• **Data listing**:
===============
(** * Cutelyst::Context -- the per-request execution context

    A shallow embedding of [Cutelyst/context.cpp]: the private state of a
    context ([ContextPrivate]) is a record, every method of [Context] that
    changes or reads it is a function on that record, and the code a
    component runs against the context is a finite tree of calls to those
    methods.  Output that leaves the context (log lines, signals, calls
    to the profiler and to the engine) is collected in a trace.

    Integers of the source are [Z]; [int] arithmetic wraps to 32 bits and
    status flags are combined with [Z.lor] and tested with [Z.land], as in
    the source. *)

From stdpp Require gmap strings.
From Stdlib Require Import ZArith List String Ascii Bool Lia DecimalString.
Import ListNotations.

Local Open Scope string_scope.
Local Open Scope list_scope.
Local Open Scope Z_scope.

(* ================================================================= *)
(** ** Qt value types used by the file *)

(** [QString::number(int)]: decimal digits, with a sign when negative. *)
Definition QString_number (n : Z) : string :=
  NilZero.string_of_int (Z.to_int n).

(** [QString::isEmpty]. *)
Definition QString_isEmpty (s : string) : bool :=
  match s with EmptyString => true | String _ _ => false end.

(** [QString::startsWith(QLatin1Char)]. *)
Definition QString_startsWith (c : ascii) (s : string) : bool :=
  match s with
  | EmptyString => false
  | String c' _ => Ascii.eqb c' c
  end.

Fixpoint QString_fill (c : ascii) (n : nat) : string :=
  match n with
  | O => EmptyString
  | S m => String c (QString_fill c m)
  end.

(** [QString::rightJustified(width, fill)]: the string padded on its left
    up to [width] characters; a string already that long is returned
    unchanged (the source never asks for truncation). *)
Definition QString_rightJustified (s : string) (width : Z) (fill : ascii) : string :=
  (QString_fill fill (Z.to_nat (width - Z.of_nat (String.length s))) ++ s)%string.

(** [QStringList::join(QLatin1Char)]. *)
Definition QStringList_join (sep : string) (l : list string) : string :=
  String.concat sep l.

(** [size()] of a Qt container, an [int]. *)
Definition size {A : Type} (l : list A) : Z := Z.of_nat (List.length l).

(** [QVector::operator[]]: defined for indices within the vector only. *)
Definition QVector_at {A : Type} (l : list A) (i : Z) : option A :=
  if i <? 0 then None else nth_error l (Z.to_nat i).

(** Arithmetic on [int]: results wrap to 32 bits, two's complement. *)
Definition int32 (z : Z) : Z := (z + 2 ^ 31) mod 2 ^ 32 - 2 ^ 31.

Definition INT_MIN : Z := - 2 ^ 31.
Definition INT_MAX : Z := 2 ^ 31 - 1.

(* ================================================================= *)
(** ** Components and the calls they make on the context *)

(** A [Component] has a name, a canonical path ([reverse]) and an
    [execute] operation that receives the context.  [isAction] tells
    whether [qobject_cast<Action *>] succeeds on it; an action also has
    the number of captures it requires.

    What [execute] does is the component's own business; for the context
    it is a sequence of calls to the public methods of [Context], each
    continuing with the value the call gave back ([Script]).  Methods
    that return [void] give back [true].  The accessors of the stash, the
    locale and the view are left out: they touch none of the fields
    below. *)
Inductive Component : Type :=
| mkComponent (name reverse : string) (isAction : bool)
              (numberOfCaptures : Z) (body : Script)
with Call : Type :=
| CallError (msg : string)              (* c->error(msg)        *)
| CallSetState (b : bool)               (* c->setState(b)       *)
| CallDetach (action : option Component)(* c->detach(action)    *)
| CallDetachAsync                       (* c->detachAsync()     *)
| CallAttachAsync                       (* c->attachAsync()     *)
| CallForward (action : Component)      (* c->forward(action)   *)
| CallExecute (code : Component)        (* c->execute(code)     *)
| CallFinalize                          (* c->finalize()        *)
| CallHasError                          (* c->error() const     *)
| CallState                             (* c->state()           *)
| CallDetached                          (* c->detached()        *)
with Script : Type :=
| Ret (ret : bool)
| Bind (call : Call) (k : bool -> Script).

Definition name (c : Component) : string :=
  match c with mkComponent n _ _ _ _ => n end.
Definition reverse (c : Component) : string :=
  match c with mkComponent _ r _ _ _ => r end.
Definition isAction (c : Component) : bool :=
  match c with mkComponent _ _ a _ _ => a end.
Definition numberOfCaptures (c : Component) : Z :=
  match c with mkComponent _ _ _ n _ => n end.
Definition body (c : Component) : Script :=
  match c with mkComponent _ _ _ _ b => b end.

(** A void call followed by the rest of the script. *)
Definition Then (call : Call) (k : Script) : Script := Bind call (fun _ => k).

(* ================================================================= *)
(** ** What leaves the context *)

Inductive Category : Type := CUTELYST_CORE | CUTELYST_ASYNC | CUTELYST_STATS.

Inductive Severity : Type := QtDebugMsg | QtInfoMsg | QtWarningMsg | QtCriticalMsg.

(** [Invoke n c] is the call [code->execute(this)] made by
    [Context::execute] while the stack holds [n] components ([c] on
    top), and [Returned n c ret] is its return.  [StatsReport] stands for
    the two report lines of [Context::finalize], whose text depends on the
    timer. *)
Inductive Event : Type :=
| Log (cat : Category) (sev : Severity) (text : string)
| Invoke (depth : nat) (code : Component)
| Returned (depth : nat) (code : Component) (ret : bool)
| ProfileStart (label : string)
| ProfileEnd (label : string)
| StatsReport
| AfterDispatch
| EngineFinalize.

(* ================================================================= *)
(** ** ContextPrivate *)

(** The fields of [ContextPrivate] that [context.cpp] reads or writes in
    the methods below; [status] is [engineRequest->status], [stats] tells
    whether [d->stats] is non-null, and [trace] collects the events. *)
Record ContextPrivate : Type := mkContextPrivate {
  error : list string;
  state : bool;
  stack : list Component;
  detached : bool;
  asyncDetached : Z;
  asyncAction : Z;
  pendingAsync : list Component;
  stats : bool;
  status : Z;
  trace : list Event
}.

Definition set_error (v : list string) (d : ContextPrivate) : ContextPrivate :=
  mkContextPrivate v (state d) (stack d) (detached d) (asyncDetached d)
    (asyncAction d) (pendingAsync d) (stats d) (status d) (trace d).
Definition set_state (v : bool) (d : ContextPrivate) : ContextPrivate :=
  mkContextPrivate (error d) v (stack d) (detached d) (asyncDetached d)
    (asyncAction d) (pendingAsync d) (stats d) (status d) (trace d).
Definition set_stack (v : list Component) (d : ContextPrivate) : ContextPrivate :=
  mkContextPrivate (error d) (state d) v (detached d) (asyncDetached d)
    (asyncAction d) (pendingAsync d) (stats d) (status d) (trace d).
Definition set_detached (v : bool) (d : ContextPrivate) : ContextPrivate :=
  mkContextPrivate (error d) (state d) (stack d) v (asyncDetached d)
    (asyncAction d) (pendingAsync d) (stats d) (status d) (trace d).
Definition set_asyncDetached (v : Z) (d : ContextPrivate) : ContextPrivate :=
  mkContextPrivate (error d) (state d) (stack d) (detached d) v
    (asyncAction d) (pendingAsync d) (stats d) (status d) (trace d).
Definition set_asyncAction (v : Z) (d : ContextPrivate) : ContextPrivate :=
  mkContextPrivate (error d) (state d) (stack d) (detached d) (asyncDetached d)
    v (pendingAsync d) (stats d) (status d) (trace d).
Definition set_stats (v : bool) (d : ContextPrivate) : ContextPrivate :=
  mkContextPrivate (error d) (state d) (stack d) (detached d) (asyncDetached d)
    (asyncAction d) (pendingAsync d) v (status d) (trace d).
Definition set_status (v : Z) (d : ContextPrivate) : ContextPrivate :=
  mkContextPrivate (error d) (state d) (stack d) (detached d) (asyncDetached d)
    (asyncAction d) (pendingAsync d) (stats d) v (trace d).
Definition set_trace (v : list Event) (d : ContextPrivate) : ContextPrivate :=
  mkContextPrivate (error d) (state d) (stack d) (detached d) (asyncDetached d)
    (asyncAction d) (pendingAsync d) (stats d) (status d) v.

(** An event is added at the end of the trace. *)
Definition emit (e : Event) (d : ContextPrivate) : ContextPrivate :=
  set_trace (trace d ++ [e]) d.

(** Modelled from the spec: the values of [EngineRequest::StatusFlag],
    which [enginerequest.h] declares.  The spec speaks of an
    asynchronous flag and of a finalized flag of the transport, two
    independent bits of one status word. *)
Definition Async : Z := 16.

(** Modelled from the spec: the finalized flag of
    [EngineRequest::StatusFlag], a bit of its own. *)
Definition Finalized : Z := 32.

(** [status & flag], as a truth value. *)
Definition has_flag (st flag : Z) : bool := negb (Z.land st flag =? 0).

(* ================================================================= *)
(** ** Methods of Context that do not run components *)

(** [Context::error(const QString &)]: an empty argument clears the list,
    any other is appended and logged as critical. *)
Definition Context_error (msg : string) (d : ContextPrivate) : ContextPrivate :=
  if QString_isEmpty msg then set_error [] d
  else emit (Log CUTELYST_CORE QtCriticalMsg msg) (set_error (error d ++ [msg]) d).

(** [Context::errors]. *)
Definition Context_errors (d : ContextPrivate) : list string := error d.

(** [Context::error() const]. *)
Definition Context_hasError (d : ContextPrivate) : bool :=
  negb (match error d with [] => true | _ :: _ => false end).

(** [Context::setState]. *)
Definition Context_setState (b : bool) (d : ContextPrivate) : ContextPrivate :=
  set_state b d.

(** [Context::detachAsync]. *)
Definition Context_detachAsync (d : ContextPrivate) : ContextPrivate :=
  let d := set_asyncDetached (int32 (asyncDetached d + 1)) d in
  set_status (Z.lor (status d) Async) d.

(** Modelled from the spec: [EngineRequest::finalize], which is defined
    outside [context.cpp].  By the spec it hands the completed response
    back to the transport, after which the context is finalized. *)
Definition EngineRequest_finalize (d : ContextPrivate) : ContextPrivate :=
  set_status (Z.lor (status d) Finalized) (emit EngineFinalize d).

(** [Context::finalize]. *)
Definition Context_finalize (d : ContextPrivate) : ContextPrivate :=
  if has_flag (status d) Finalized then
    emit (Log CUTELYST_CORE QtWarningMsg
              "Trying to finalize a finalized request! Skipping...") d
  else
    let d := if stats d then set_stats false (emit StatsReport d) else d in
    EngineRequest_finalize d.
===============
• **Task goal**: From the records above, retype only the lines starting at the line that contains "Definition QString_startsWith (c" and ending at the line that contains "(** [QString::rightJustified(width, fill)]: the", both included.

• **Your solution**:
Definition QString_startsWith (c : ascii) (s : string) : bool :=
  match s with
  | EmptyString => false
  | String c' _ => Ascii.eqb c' c
  end.

Fixpoint QString_fill (c : ascii) (n : nat) : string :=
  match n with
  | O => EmptyString
  | S m => String c (QString_fill c m)
  end.

(** [QString::rightJustified(width, fill)]: the string padded on its left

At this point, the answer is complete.